- EXERCISE PROMPT -
The expected answer is the set of lines in the data below between the line holding "ring_repr log cap" and the line holding "(Ok body, mkStatClient", inclusive, written out exactly.

- EXERCISE DATA -
Definition status_fields : gmap bytes bytes :=
  let stats := cache_stats (ad_cache x) in
  <[str "hit_rate" := rate_text]> (<[str "cache_misses" := show_u64 (cache_miss stats)]>
  (<[str "cache_hits" := show_u64 (cache_hit stats)]> (<[str "objects" := show_u64 (n_objects stats)]>
  (<[str "uptime" := uptime_text]> ∅)))).

Lemma number_trimmed z : 0 ≤ z ≤ u64_max → show_u64 z ≠ [] ∧ trimmed (show_u64 z).
Proof.
  intros Hz. assert (show_u64 z ≠ []) by (destruct (show_u64_cons z) as (c & s & ->); discriminate).
  split; [done|]. apply graphic_trimmed; [by apply show_u64_graphic|done].
Qed.

Lemma status_fields_read : status_printable → parse_status_fields to_lowercase (join [x0a] status_lines) = status_fields.
Proof.
  intros H. destruct (uptime_printable H) as (_ & Tu & Nu). destruct (rate_printable H) as [Gr Nr].
  assert (Tr : trimmed rate_text) by by apply graphic_trimmed.
  unfold parse_status_fields. rewrite str_lines_join; [|discriminate| |by apply status_lines_printable].
  2: { cbn. discriminate. }
  destruct H as (_ & _ & H1 & H2 & H3 & _).
  destruct (number_trimmed _ H1), (number_trimmed _ H2), (number_trimmed _ H3).
  unfold status_lines. cbv zeta. cbn [foldl].
  assert (status_field to_lowercase ∅ (str "Child (worker) process is " ++ (if ad_running x then str "running" else str "stopped") ++ str ".")
          = ∅) as -> by (destruct (ad_running x); vm_compute; reflexivity).
  do 5 (rewrite field_set; [|vm_compute; reflexivity|assumption..]). reflexivity.
Qed.

Lemma status_length : status_printable → len (join [x0a] status_lines) < i64_max.
Proof.
  intros (_ & _ & _ & _ & _ & _ & Hr). unfold status_lines, rate_text, uptime_text, len, i64_max in *. cbv zeta. cbn [join].
  assert (Hs : ∀ z, (length (show_u64 z) ≤ 20)%nat) by (intros z; apply show_fuel_length).
  assert (Hd : ∀ z, (length (pad_left 2 x30 (show_u64 z)) ≤ 22)%nat)
    by (intros z; unfold pad_left; rewrite length_app, length_replicate; specialize (Hs z); lia).
  rewrite !length_app. repeat match goal with |- context [length (str ?s)] => let n := eval vm_compute in (length (str s)) in
    change (length (str s)) with n end.
  pose proof (Hs (uptime / 3600)). pose proof (Hd (uptime mod 3600 / 60)). pose proof (Hd (uptime mod 60)).
  pose proof (Hs (n_objects (cache_stats (ad_cache x)))). pose proof (Hs (cache_hit (cache_stats (ad_cache x)))).
  pose proof (Hs (cache_miss (cache_stats (ad_cache x)))).
  assert ((length (if ad_running x then str "running" else str "stopped") ≤ 7)%nat) by (destruct (ad_running x); vm_compute; lia).
  cbn [length]. lia.
Qed.

(** C32. The statistics tool shows the server's counters: connected to an administration
    server without a secret, it sends one command; the server records the command in
    its log, answers from its cache and changes nothing else; and the fields of the
    tool's JSON output are exactly the uptime, the number of objects, the hits, the
    misses and the hit rate of the cache at that moment. *)
Theorem stat_json_exact cap hist :
  ring_repr (ad_log x) cap hist → Z.of_nat (length hist) < u64_max → status_printable →
  ∃ frames body log,
    handle_connection fmt_fixed Regex_as_str sha256 challenge None [(now, command_line (str "status"))] x
    = Some (frames, set_log log x)
    ∧ ring_repr log cap (hist ++ [LogRecord_new (ck_real now) LogTag_Debug (mkVxid 0) (str "admin: status")])
    ∧ stat_bind StatClient_connect (λ _, StatClient_get_status) (mkStatClient (concat frames) [])
      = Some (Ok body, mkStatClient [] (command_line (str "status")))
    ∧ parse_status_fields to_lowercase body = status_fields.
Proof.
  intros Hr Hmax H. pose proof (status_lines_printable H) as Hp.
  destruct (ring_repr_write _ _ _ (LogRecord_new (ck_real now) LogTag_Debug (mkVxid 0) (str "admin: status")) Hr Hmax)
    as (log & El & Hlog).
  assert (Hok : body_ok (handle_status fmt_fixed now x)).
  { split; rewrite status_body; [|by apply status_length].
    rewrite <- (app_nil_r (join _ _)), ascii_utf8; [done|]. by apply join_ascii. }
  destruct Hok as [Hu Hl].
  assert (Ha : answers fmt_fixed Regex_as_str [(now, command_line (str "status"))] x [handle_status fmt_fixed now x] (set_log log x)).
  { eapply answers_cons; [by vm_compute|by vm_compute| |by vm_compute|constructor]. unfold line_answer.
    assert (parse_command (trim (command_line (str "status"))) = Ok CliCommand.Status) as -> by (vm_compute; reflexivity).
    unfold handle_command, LogWriter_log. cbn [CliCommand.name].
    change (str "admin: " ++ str "status") with (str "admin: status"). by rewrite El. }
  exists [encode_response (CliResponse_ok (str "varaha-cache admin CLI ready.")); encode_response (handle_status fmt_fixed now x)],
    (join [x0a] status_lines), log.
  split; [unfold handle_connection; by rewrite (answers_loop _ _ _ _ _ _ Ha)|].
  split; [exact Hlog|]. split; [|by apply status_fields_read].
  cbn [concat]. rewrite app_nil_r. unfold stat_bind at 1, StatClient_connect, stat_bind at 1.
  rewrite read_response_encoded by (vm_compute; reflexivity). cbn [stat_ret].
  unfold StatClient_get_status, stat_bind at 1, StatClient_send_command, stat_bind at 1, stat_send. cbn [sc_in sc_out].
  rewrite <- (app_nil_r (encode_response (handle_status fmt_fixed now x))). rewrite read_response_encoded by done.
  cbn [handle_status cr_status CliResponse_ok]. rewrite decide_True by done. unfold stat_ret. by rewrite <- status_body.
Qed.
End json.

- RESPONSE AREA -
    ∧ ring_repr log cap (hist ++ [LogRecord_new (ck_real now) LogTag_Debug (mkVxid 0) (str "admin: status")])
    ∧ stat_bind StatClient_connect (λ _, StatClient_get_status) (mkStatClient (concat frames) [])
      = Some (Ok body, mkStatClient [] (command_line (str "status")))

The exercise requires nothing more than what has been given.